How do the lines below between the ones holding "cl_handler cl = eat" and "(connected cl = false", inclusive, read? Give them again exactly, with no other lines.

##########

(* ===== verification/AptDeps.v ===== *)
(** * The resolution of dependencies: the set that [download-dep] computes *)
From Stdlib Require Import ZArith Lia Sorting.Sorted.
From stdpp Require Import base tactics list numbers strings gmap.
From S2P Require Import Prelude AptList AptSet AptListTheorems Apt.
Open Scope Z_scope.

(** ** Well-formed lists *)

Definition detail_wf (d : PackageDetail) : Prop :=
  (forall e, deps_ d = Some e -> wf_expr e) /\ (forall e, pre_deps_ d = Some e -> wf_expr e).
Definition details_wf (ds : list PackageDetail) : Prop := ds <> [] /\ Forall detail_wf ds.
Definition file_wf (f : AptListFile) : Prop := map_Forall (fun _ ds => details_wf ds) (table f).

Lemma bind_out_done {A B} (o : outcome A) (k : A -> outcome B) b : bind_out o k = Done b -> exists a, o = Done a /\ k a = Done b.
Proof. destruct o; simpl; intros H; try done. by eexists. Qed.

Lemma parse_field_wf line pk d pk' d' : parse_field line pk d = Done (pk', d') -> detail_wf d -> detail_wf d'.
Proof.
  unfold parse_field. intros H [H1 H2].
  assert (forall s o, ParseDep s = Done o -> forall e, o = Some e -> wf_expr e) as HP.
  { intros s o E e ->. destruct (ParseDep_cases s) as [E'|(o' & E' & Ho)]; congruence || (rewrite E in E'; simplify_eq; done). }
  split_ifs; try (by split);
    repeat match goal with
    | E : bind_out _ _ = Done _ |- _ => apply bind_out_done in E as (? & ? & E); simplify_eq
    end; split; simpl; eauto.
Qed.

Lemma record_loop_wf lines b pk d pk' d' rest : record_loop lines b pk d = Done (pk', d', rest) -> detail_wf d -> detail_wf d'.
Proof.
  revert b pk d. induction lines as [|[|c line] lines IH]; intros b pk d H Hd; cbn [record_loop] in H.
  - by simplify_eq.
  - destruct b; [by simplify_eq | by apply IH in H].
  - apply bind_out_done in H as ([pk1 d1] & E & H). apply IH in H; [done|]. by apply parse_field_wf in E.
Qed.

Lemma no_detail_wf : detail_wf no_detail.
Proof. done. Qed.

Lemma AptParse_lists_wf n lines t t' :
  AptParse_lists n lines t = Done t' -> map_Forall (fun _ ds => details_wf ds) t -> map_Forall (fun _ ds => details_wf ds) t'.
Proof.
  revert lines t. induction n as [|n IH]; intros lines t H Ht; [done|]. cbn [AptParse_lists] in H.
  apply bind_out_done in H as ([[pk d] rest] & E & H). destruct (size_ d =? 0); [by simplify_eq|].
  apply IH in H; [done|]. apply map_Forall_insert_2; [|done].
  split; [intros Hx; by apply app_nil in Hx as [_ ?]|]. apply Forall_app. split.
  - destruct (t !! pk) as [ds|] eqn:El; [|done]. by apply (Ht pk ds El).
  - constructor; [|done]. by apply (record_loop_wf _ _ _ _ _ _ _ E).
Qed.

Lemma foldM_inv {A B} (P : A -> Prop) (f : A -> B -> outcome A) l a a' :
  (forall a b a', f a b = Done a' -> P a -> P a') -> foldM f l a = Done a' -> P a -> P a'.
Proof.
  intros Hf. revert a. induction l as [|b l IH]; intros a H Ha; cbn [foldM] in H; [by simplify_eq|].
  apply bind_out_done in H as (a1 & E & H). eauto.
Qed.

Lemma new_file_wf u s c : file_wf (MkListFile ∅ u s c).
Proof. apply map_Forall_empty. Qed.

Lemma more_components_wf n ptr u s files files' :
  more_components n ptr u s files = Done files' -> Forall file_wf files -> Forall file_wf files'.
Proof.
  revert ptr files. induction n as [|n IH]; intros ptr files H Hf; [done|]. cbn [more_components] in H.
  destruct (appendNextToken ptr []) as [ptr' c]. destruct c; [by simplify_eq|]. apply IH in H; [done|].
  apply Forall_app. split; [done|]. constructor; [apply new_file_wf | done].
Qed.

Lemma fromLine_wf n files line files' : fromLine n files line = Done files' -> Forall file_wf files -> Forall file_wf files'.
Proof.
  unfold fromLine. intros H Hf. destruct (negb _); [by simplify_eq|]. destruct (startswith _ _); [by simplify_eq|].
  destruct (_ <? 4); [done|]. destruct (appendNextToken _ []) as [ptr u].
  apply bind_out_done in H as ([ptr1 u1] & _ & H). destruct (last u1) as [c|]; [|done]. cbn zeta in H.
  destruct (appendNextToken ptr1 []) as [ptr2 s]. destruct (appendNextToken ptr2 []) as [ptr3 cp].
  destruct (if negb _ then _ else _); [by simplify_eq|]. destruct s; [by simplify_eq|]. destruct cp; [by simplify_eq|].
  apply more_components_wf in H; [done|]. apply Forall_app. split; [done|]. constructor; [apply new_file_wf | done].
Qed.

Lemma doParse_wf n files lines files' : doParse n files lines = Done files' -> Forall file_wf files -> Forall file_wf files'.
Proof. apply foldM_inv. intros fs [|c line] fs' H Hp; [by simplify_eq | by apply fromLine_wf in H]. Qed.

Lemma parse_into_wf n files name lines files' :
  parse_into n files name lines = Done files' -> Forall file_wf files -> Forall file_wf files'.
Proof.
  revert files'. induction files as [|f files IH]; intros files' H Hf; cbn [parse_into] in H; [by simplify_eq|].
  apply Forall_cons in Hf as [Hf Hfs]. destruct (match_file f name).
  - apply bind_out_done in H as (f1 & E & H). unfold parse_file in E. apply bind_out_done in E as (t & E & H1).
    simplify_eq. constructor; [|done]. by apply AptParse_lists_wf in E.
  - apply bind_out_done in H as (fs1 & E & H). simplify_eq. constructor; [done|]. by apply IH.
Qed.

Lemma Apt_new_files_wf n sources dir lists files : Apt_new n sources dir lists = Done files -> Forall file_wf files.
Proof.
  unfold Apt_new. intros H. apply bind_out_done in H as (fs1 & E1 & H). apply bind_out_done in H as (fs2 & E2 & H).
  apply doParse_wf in E1; [|done].
  apply (foldM_inv (Forall file_wf)) in E2; [|intros a [nm ls] a' Ha Hp; simpl in Ha; destruct (endswith _ _); [by apply doParse_wf in Ha | by simplify_eq]|done].
  apply (foldM_inv (Forall file_wf)) in H; [done|intros a [nm ls] a' Ha Hp; simpl in Ha; destruct (endswith _ _); [by apply parse_into_wf in Ha | by simplify_eq]|done].
Qed.

(** C30: whatever the source lists and the package lists contain, in every table that the
    constructor of the client builds each name has at least one record, and every
    dependency expression has only the operators | and comma: the accesses to the
    first record and the evaluation of the expressions are safe. *)
Theorem Apt_new_wf n sources dir lists files : Apt_new n sources dir lists = Done files -> Forall file_wf files.
Proof. apply Apt_new_files_wf. Qed.

(** ** What a package needs *)

Section Deps.
Context (files : list AptListFile) (Hwf : Forall file_wf files).

Definition deps_of (p : str) : list ExprNode :=
  match lookup_package files p with
  | Some (_, d :: _) => option_list (deps_ d) ++ option_list (pre_deps_ d)
  | _ => []
  end.

Abbreviation ex := (packageExists files).

(** Every expression of [p] that packages which exist can satisfy is satisfied by the
    packages of the set. *)
Definition sat (p : str) (s : sset) : Prop := forall e, e ∈ deps_of p -> eval ex e = true -> eval (mem s) e = true.

(** The packages that are reached from the arguments. *)
Inductive reach (packages : list str) : str -> Prop :=
| reach_arg p : p ∈ packages -> reach packages p
| reach_dep p q e : reach packages p -> e ∈ deps_of p -> q ∈ names e -> ex q = true -> reach packages q.

Lemma lookup_package_wf p f ds : lookup_package files p = Some (f, ds) -> details_wf ds.
Proof.
  revert Hwf. clear. induction files as [|g gs IH]; intros Hwf H; [done|]. apply Forall_cons in Hwf as [Hg Hgs].
  cbn [lookup_package] in H. destruct (table g !! p) as [d|] eqn:E; [|by apply IH]. simplify_eq. by apply (Hg p ds E).
Qed.
(* ===== verification/HttpRead.v ===== *)
(** * Reading a head from a socket, and the output stream

    [SocketLaws] says what a connection without errors does: the bytes of the input
    arrive in order, in pieces of any size, and what is written is appended to the
    output.  The head that is parsed does not depend on the pieces. *)
From Stdlib Require Import ZArith Lia.
From stdpp Require Import base tactics list numbers strings gmap.
From S2P Require Import Prelude AptList AptSet AptListTheorems Apt Http.
Open Scope Z_scope.

(** [input] is what the peer has sent and is not read yet; [script] are the messages
    that it sends later, each when the one before has been read: a [read] blocks
    until the next one is there, and does not go over the end of a message. *)
Class SocketLaws (S : Type) {sock : SocketOps S} : Type := {
  input : S -> list Z;
  script : S -> list (list Z);
  output : S -> list Z;
  is_closed : S -> bool;
  read_some : forall n s, 0 < n -> input s <> [] ->
    exists bs s', sk_read n s = (Some bs, s') /\ bs <> [] /\ Z.of_nat (length bs) <= n /\ input s = bs ++ input s' /\
      output s' = output s /\ is_closed s' = is_closed s /\ script s' = script s;
  read_next : forall n s m ms, input s = [] -> script s = m :: ms ->
    exists s', sk_read n s = sk_read n s' /\ input s' = m /\ script s' = ms /\ output s' = output s /\ is_closed s' = is_closed s;
  read_end : forall n s, input s = [] -> script s = [] ->
    exists s', sk_read n s = (Some [], s') /\ input s' = [] /\ output s' = output s /\ is_closed s' = is_closed s /\ script s' = script s;
  write_all : forall bs s,
    exists s', sk_write bs s = (Z.of_nat (length bs), s') /\ input s' = input s /\ output s' = output s ++ bs /\
      is_closed s' = is_closed s /\ script s' = script s;
  close_keeps : forall s, is_closed (sk_close s) = true /\ output (sk_close s) = output s;
}.

(** [s'] differs from [s] in what has been read only. *)
Definition unchanged {S} {sock : SocketOps S} {laws : SocketLaws S} (s s' : S) : Prop :=
  output s' = output s /\ is_closed s' = is_closed s /\ script s' = script s.
Lemma unchanged_trans {S} {sock : SocketOps S} {laws : SocketLaws S} (a b c : S) : unchanged a b -> unchanged b c -> unchanged a c.
Proof. intros (H1 & H2 & H3) (H4 & H5 & H6). split; [congruence|]. split; congruence. Qed.

Section Reading.
Context {S : Type} {sock : SocketOps S} {laws : SocketLaws S} (size : Z) (Hsize : 0 < size).
Abbreviation conn := (@conn S).

(** The bytes that the reader has not returned yet. *)
Definition pending (c : conn) : list Z := drop (r_offset (rdr c)) (r_buffer (rdr c)) ++ input (socket c).
Definition same (s : S) (c : conn) : Prop := unchanged s (socket c).

Lemma next_char_spec c b r :
  drop (r_offset (rdr c)) (r_buffer (rdr c)) = b :: r ->
  exists c', next_char c = Done (schar b, c') /\ pending c' = r ++ input (socket c) /\ r_error (rdr c') = r_error (rdr c) /\ socket c' = socket c.
Proof.
  intros E. unfold next_char. assert (r_buffer (rdr c) !! r_offset (rdr c) = Some b) as ->.
  { rewrite <- (Nat.add_0_r (r_offset _)), <- lookup_drop, E. done. }
  eexists. split; [done|]. unfold pending. cbn [rdr socket r_buffer r_offset r_error]. split; [|done].
  rewrite <- (Nat.add_1_r (r_offset _)), <- drop_drop, E. done.
Qed.

Lemma getch_some s c b rest : pending c = b :: rest -> r_error (rdr c) = 0 -> same s c ->
  exists c', getch size c = Done (schar b, c') /\ pending c' = rest /\ r_error (rdr c') = 0 /\ same s c'.
Proof.
  intros Hp He Hs. unfold getch. destruct (Nat.leb_spec (length (r_buffer (rdr c))) (r_offset (rdr c))).
  - unfold pending in Hp. rewrite drop_ge in Hp by lia. simpl in Hp.
    destruct (read_some size (socket c) Hsize) as (bs & s' & E & Hne & _ & Hi & Hu); [congruence|].
    destruct bs as [|b' bs]; [done|]. rewrite Hp in Hi. injection Hi as -> ->.
    assert (reader_fill size c = Done (tt, MkConn (MkReader (b' :: bs) 0 (r_error (rdr c))) s')) as Ef by (unfold reader_fill; by rewrite E).
    rewrite (bind_done _ _ _ _ _ Ef). unfold checked_char. cbn [rdr r_error]. rewrite He. cbn [negb Z.eqb].
    destruct (next_char_spec (MkConn (MkReader (b' :: bs) 0 0) s') b' bs eq_refl) as (c' & E' & Hp' & He' & Hs').
    exists c'. split; [done|]. split; [done|]. split; [done|]. unfold same. rewrite Hs'. by eapply unchanged_trans.
  - destruct (drop (r_offset (rdr c)) (r_buffer (rdr c))) as [|b' r] eqn:E.
    { apply (f_equal length) in E. rewrite length_drop in E. simpl in E. lia. }
    unfold pending in Hp. rewrite E in Hp. injection Hp as -> <-.
    destruct (next_char_spec c b r E) as (c' & E' & Hp' & He' & Hs'). exists c'. split; [done|]. split; [done|].
    split; [congruence|]. unfold same. by rewrite Hs'.
Qed.

Lemma getch_none s c : pending c = [] -> script s = [] -> same s c ->
  exists c', getch size c = Done (-1, c') /\ pending c' = [] /\ same s c'.
Proof.
  intros Hp Hq Hs. unfold pending in Hp. apply app_nil in Hp as [Hd Hi]. unfold getch.
  apply (f_equal length) in Hd as Hl. rewrite length_drop in Hl. simpl in Hl. rewrite (proj2 (Nat.leb_le _ _)) by lia.
  destruct (read_end size (socket c) Hi) as (s' & E & Hi' & Hu); [destruct Hs as (_ & _ & Hs); congruence|].
  assert (reader_fill size c = Done (tt, MkConn (MkReader [] 0 (r_error (rdr c))) s')) as Ef by (unfold reader_fill; by rewrite E).
  rewrite (bind_done _ _ _ _ _ Ef). unfold checked_char. cbn [rdr r_error].
  exists (MkConn (MkReader [] 0 (r_error (rdr c))) s'). split; [by destruct (r_error (rdr c) =? 0)|]. split; [done|]. by eapply unchanged_trans.
Qed.
Lemma ops_bytes_flush ops : ops_bytes (ops ++ [SFlush]) = ops_bytes ops.
Proof. unfold ops_bytes. rewrite fmap_app, concat_app. apply app_nil_r. Qed.

Section Receiving.
Context {H : Type} (client_consume : list Z -> H -> bool * H) (eat : list Z -> H -> H).
(** The handler takes every byte, in pieces of any size. *)
Hypothesis eats : forall bs h, client_consume bs h = (true, eat bs h).
Hypothesis eat_app : forall a b h, eat (a ++ b) h = eat b (eat a h).
Hypothesis eat_nil : forall h, eat [] h = h.

Lemma body_loop_spec n : forall fuel nr h s,
  nr <= n -> (length (input s) < fuel)%nat -> script s = [] \/ n - nr <= Z.of_nat (length (input s)) ->
  exists s', body_loop size client_consume fuel nr n h s =
      Done (nr + Z.min (n - nr) (Z.of_nat (length (input s))), eat (take (Z.to_nat (n - nr)) (input s)) h, s') /\
    unchanged s s' /\ input s' = drop (Z.to_nat (n - nr)) (input s).
Proof.
  induction fuel as [|fuel IH]; intros nr h s Hn Hf Hq; [lia|]. cbn [body_loop].
  destruct (Z.ltb_spec nr n) as [Hlt|Hge].
  2: { assert (n - nr = 0) as -> by lia. exists s. split; [|done]. simpl. rewrite eat_nil. do 3 f_equal. lia. }
  destruct (decide (input s = [])) as [Hi|Hi].
  { destruct (read_end (Z.min size (n - nr)) s Hi) as (s' & E & Hi' & Hu); [destruct Hq as [|Hq]; [done | rewrite Hi in Hq; simpl in Hq; lia]|].
    rewrite E. exists s'. rewrite Hi', Hi, take_nil, drop_nil, eat_nil. split; [|done]. simpl. do 3 f_equal. lia. }
  destruct (read_some (Z.min size (n - nr)) s ltac:(lia) Hi) as (bs & s' & E & Hb & Hl & Hd & Hu). rewrite E.
  destruct bs as [|b bs]; [done|]. set (l := b :: bs) in *. rewrite eats. cbn [negb].
  rewrite Hd in Hf, Hq |- *. rewrite length_app in *.
  assert (0 < length l)%nat by (subst l; simpl; lia).
  assert (script s' = [] \/ n - (nr + Z.of_nat (length l)) <= Z.of_nat (length (input s'))) as Hq'.
  { destruct Hq as [Hq|Hq]; [left; destruct Hu as (_ & _ & Hu); congruence | right; lia]. }
  destruct (IH (nr + Z.of_nat (length l)) (eat l h) s') as (s2 & E2 & Hu2 & Hi2); [lia|lia|done|].
  exists s2. rewrite E2, <- eat_app. rewrite take_app_ge, drop_app_ge by lia.
  replace (Z.to_nat (n - nr) - length l)%nat with (Z.to_nat (n - (nr + Z.of_nat (length l)))) by lia.
  split; [do 3 f_equal; lia|]. split; [by eapply unchanged_trans | done].
Qed.

Lemma receive_body_spec n fuel h c : 0 <= n -> script (socket c) = [] \/ n <= Z.of_nat (length (pending c)) -> (length (pending c) < fuel)%nat ->
  exists s', receive_body size client_consume fuel n h c =
      Done (Z.min n (Z.of_nat (length (pending c))), eat (take (Z.to_nat n) (pending c)) h, s') /\ same (socket c) (MkConn (rdr c) s') /\
    (Z.of_nat (length (pending c)) <= n -> input s' = []).
Proof.
  intros Hn Hq Hf. unfold receive_body, pending in *. set (rest := drop _ _) in *. rewrite length_app in *. rewrite eats.
  destruct (body_loop_spec n fuel (Z.min (Z.of_nat (length rest)) n) (eat (take (Z.to_nat (Z.min (Z.of_nat (length rest)) n)) rest) h) (socket c))
    as (s' & E & Hs & Hi'); [lia|lia|destruct Hq; [by left | right; lia]|].
  exists s'. rewrite E, <- eat_app. split; [|split; [done|]; intros Hle; rewrite Hi'; apply drop_ge; lia].
  rewrite take_app. replace (Z.to_nat (n - Z.min (Z.of_nat (length rest)) n)) with (Z.to_nat n - length rest)%nat by lia.
  replace (take (Z.to_nat (Z.min (Z.of_nat (length rest)) n)) rest) with (take (Z.to_nat n) rest).
  { do 3 f_equal. lia. }
  destruct (Z.le_gt_cases n (Z.of_nat (length rest))); [by rewrite Z.min_r by lia|].
  rewrite Z.min_l by lia. by rewrite !take_ge by lia.
Qed.

(** The loop of the server over the body of a request is that of the client: the
    handler gets the bytes that are announced, as far as they arrive. *)
Lemma doConsume_body_loop (handler : HttpHandler H) fuel : forall nr n h s, consume handler = client_consume ->
  doConsume size handler fuel (n - nr) h s = bind_out (body_loop size client_consume fuel nr n h s) (fun '(_, h, s) => Done (h, s)).
Proof.
  intros nr n h s Hc. revert nr h s. induction fuel as [|fuel IH]; intros nr h s; cbn [doConsume body_loop];
    (replace (n - nr >? 0) with (nr <? n) by (rewrite Z.gtb_ltb; destruct (Z.ltb_spec nr n), (Z.ltb_spec 0 (n - nr)); lia));
    (destruct (nr <? n); [|done]); [done|].
  rewrite Z.min_comm, Hc. destruct (sk_read _ s) as [[[|b bs]|] s']; [done| |done].
  rewrite eats. cbn [negb]. rewrite <- IH. f_equal. lia.
Qed.

Lemma doConsume_spec (handler : HttpHandler H) fuel n h s : consume handler = client_consume ->
  0 <= n -> (length (input s) < fuel)%nat -> script s = [] \/ n <= Z.of_nat (length (input s)) ->
  exists s', doConsume size handler fuel n h s = Done (eat (take (Z.to_nat n) (input s)) h, s') /\
    unchanged s s' /\ input s' = drop (Z.to_nat n) (input s).
Proof.
  intros Hc Hn Hf Hq. destruct (body_loop_spec n fuel 0 h s Hn Hf) as (s' & E & Hs); [by rewrite Z.sub_0_r|]. rewrite Z.sub_0_r in *.
  exists s'. split; [|done]. pose proof (doConsume_body_loop handler fuel 0 n h s Hc) as Hd. rewrite Z.sub_0_r in *. by rewrite Hd, E.
Qed.

(** A response with the status 200: the whole body makes the request succeed. *)
Lemma receive_ok v p reason fs data n con fuel h r s :
  script s = [] \/ n <= Z.of_nat (length data) ->
  good_head v p reason fs fuel -> atoi (cstr p) = Done 200 -> content_length (head_table fs) = Done n -> 0 < n ->
  input s = head_text v p reason fs ++ data -> (length data < fuel)%nat ->
  let con' := match get_field (head_table fs) CONNECTION with [] => con | w => connFromString w end in
  let complete := n <=? Z.of_nat (length data) in
  exists cl, receive size client_consume fuel con h (MkConn r s) = Done (if complete then 0 else 1, cl) /\
    cl_handler cl = eat (take (Z.to_nat n) data) h /\ output (socket (cl_conn cl)) = output s /\
    connected cl = match con' with KEEP_ALIVE => complete | CLOSE => false end /\
    (connected cl = false -> is_closed (socket (cl_conn cl)) = true) /\
    (connected cl = true -> script (socket (cl_conn cl)) = script s /\ (Z.of_nat (length data) <= n -> input (socket (cl_conn cl)) = [])).
Proof.
  intros Hq [] Hst Hcl Hn Hi Hf. cbv zeta. unfold receive.
  destruct (parse_head size Hsize s v p reason fs fuel empty_table (reset (MkConn r s)) data) as (c' & E & Hp & He & Ho & Hc & Hsc); try done.
  rewrite E. rewrite token_valid by done. cbn [negb h_path h_table]. fold (head_table fs). rewrite Hst, Hcl. cbn [bind_out].
  rewrite Z.eqb_refl, (proj2 (Z.eqb_neq n 0)) by lia. cbn [andb negb].
  destruct (receive_body_spec n fuel h c' ltac:(lia) ltac:(rewrite Hp; destruct Hq; [left; congruence | by right]) ltac:(by rewrite Hp)) as (s' & E' & (Ho' & Hc' & Hs') & Hi'). rewrite Hp in E', Hi'. rewrite E'. cbn [bind_out].
  assert ((Z.min n (Z.of_nat (length data)) =? n) = (n <=? Z.of_nat (length data))) as ->.
  { destruct (Z.leb_spec n (Z.of_nat (length data))); [apply Z.eqb_eq | apply Z.eqb_neq]; lia. }
  cbn [socket] in Ho', Hc'. destruct (close_keeps s') as [Hck Hok].
  destruct (match get_field (head_table fs) CONNECTION with [] => con | w => connFromString w end), (n <=? _);
    (eexists; split; [done|]; cbn [closed cl_handler cl_conn socket connected]; split; [done|]; split; [congruence|]; split; [done|]; split; [done|];
     intros Hco; first [discriminate Hco | split; [cbn [socket] in Hs'; congruence | done]]).
Qed.

(** Any other status, and a status of 200 without a length: nothing is consumed. *)
Lemma receive_status v p reason fs data n st con fuel h r s :
  good_head v p reason fs fuel -> atoi (cstr p) = Done st -> content_length (head_table fs) = Done n -> st <> 200 \/ n = 0 ->
  input s = head_text v p reason fs ++ data ->
  exists cl, receive size client_consume fuel con h (MkConn r s) = Done (if st =? 200 then 0 else 1, cl) /\
    cl_handler cl = h /\ output (socket (cl_conn cl)) = output s /\ (st <> 200 -> connected cl = false /\ is_closed (socket (cl_conn cl)) = true).
Proof.
  intros [] Hst Hcl Hn Hi. unfold receive.
  destruct (parse_head size Hsize s v p reason fs fuel empty_table (reset (MkConn r s)) data) as (c' & E & Hp & He & Ho & Hc); try done.
  rewrite E. rewrite token_valid by done. cbn [negb h_path h_table]. fold (head_table fs). rewrite Hst, Hcl. cbn [bind_out].
  assert ((st =? 200) && negb (n =? 0) = false) as ->.
  { destruct Hn as [Hn| ->]; [by rewrite (proj2 (Z.eqb_neq _ _)) | by rewrite andb_false_r]. }
  cbn [bind_out]. destruct (close_keeps (socket c')) as [Hck Hok]. destruct (Z.eqb_spec st 200).
  - destruct (match get_field (head_table fs) CONNECTION with [] => con | w => connFromString w end);
      (eexists; split; [done|]; cbn [closed cl_handler cl_conn socket connected]; split; [done|]; split; [congruence|]; done).
  - destruct (match get_field (head_table fs) CONNECTION with [] => con | w => connFromString w end);
      (eexists; split; [done|]; cbn [closed cl_handler cl_conn socket connected]; split; [done|]; split; [congruence|]; done).
Qed.
End Receiving.
End Serving.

##########

_ANSWER FOR THE TASK_
    cl_handler cl = eat (take (Z.to_nat n) data) h /\ output (socket (cl_conn cl)) = output s /\
    connected cl = match con' with KEEP_ALIVE => complete | CLOSE => false end /\
    (connected cl = false -> is_closed (socket (cl_conn cl)) = true) /\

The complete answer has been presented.